Ngbandi

Total population
- ~300,000

Regions with significant populations
- Democratic Republic of the Congo Central African Republic

Languages
- Ngbandi (native), Sango, Lingala, French

Religion
- predominantly Christianity, minority Islam

= Ngbandi people =

Ethnic group in Central Africa

The Ngbandi are an ethnic group from the region of the upper Ubangi River, located in the northern Democratic Republic of the Congo (DRC) and southern Central African Republic. They traditionally speak the Ngbandi language, which is part of the Ubangian language family.

==Culture==
Historically the Ngbandi were subsistence farmers, and many still grow maize, manioc, and other food crops. Until recently, some of their subsistence depended on traditional hunting and gathering.

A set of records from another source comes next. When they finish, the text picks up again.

Lemma upgrade_inv c c1 : upgrade c = inr c1 → names_free c.
Proof.
  intros Hup. apply names_free_lookups.
  unfold upgrade in Hup.
  apply and_then_inv in Hup as (s0 & [= <-] & Hup).
  apply and_then_inv in Hup as (s1 & H1 & Hup).
  apply and_then_inv in Hup as (s2 & H2 & Hup).
  apply and_then_inv in Hup as (s3 & H3 & Hup).
  apply and_then_inv in Hup as (s4 & H4 & Hup).
  apply and_then_inv in Hup as (s5 & H5 & Hup).
  apply and_then_inv in Hup as (s6 & H6 & Hup).
  apply and_then_inv in Hup as (s7 & H7 & H8).
  apply create_table_inv in H1 as (F1 & F2 & T1 & _ & I1).
  apply add_column_inv in H2 as (? & _ & T2 & _ & I2).
  apply drop_default_inv in H3 as (_ & T3 & _ & I3).
  apply create_index_inv in H4 as (F3 & T4 & _ & I4).
  apply create_table_inv in H5 as (F4 & F5 & T5 & _ & I5).
  apply add_column_inv in H6 as (? & _ & T6 & _ & I6).
  apply drop_default_inv in H7 as (_ & T7 & _ & I7).
  apply create_index_inv in H8 as (F6 & _).
  apply relation_exists_false in F1, F2, F3, F4, F5, F6.
  simpl in *.
  apply (f_equal dom) in T1, T2, T4, T5, T6.
  apply (f_equal dom) in I1, I2, I3, I4, I5, I6, I7.
  rewrite dom_insert_L in T1, T2, T5, T6.
  rewrite dom_insert_L in I1, I4, I5.
  rewrite <- !not_elem_of_dom in *.
  rewrite T7, T6, T5, T4, T3, T2, T1 in F6.
  rewrite I7, I6, I5, I4, I3, I2, I1 in F6.
  rewrite T4, T3, T2, T1, I4, I3, I2, I1 in F5, F4.
  rewrite T3, T2, T1, I3, I2, I1 in F3.
  clear T1 T2 T3 T4 T5 T6 T7 I1 I2 I3 I4 I5 I6 I7.
  change ("features" +:+ "_pkey") with "features_pkey" in *.
  change ("footprints" +:+ "_pkey") with "footprints_pkey" in *.
  repeat rewrite not_elem_of_union in F3.
  repeat rewrite not_elem_of_union in F4.
  repeat rewrite not_elem_of_union in F5.
  repeat rewrite not_elem_of_union in F6.
  tauto.
Qed.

The Ngbandi were once known as warriors, and some of the most prized African knives and lances were made by their craftsmen. This culture and others of Sudan had close connections, as expressed by shared usage of a musical instrument, a kind of harp, whose form is distinctive to this area. Traditionally, they consider twins to be ayafo te angbo (lit. 'children of snakes').

==Population==
The Ngbandi people have a population of around 300,000 people, mostly divided between speakers of the Northern Ngbandi and Southern Ngbandi languages. The Ngbandi language is a dialect continuum consisting of several varieties spoken in the upper region of the Ubangi River on the border between the Democratic Republic of the Congo and the Central African Republic.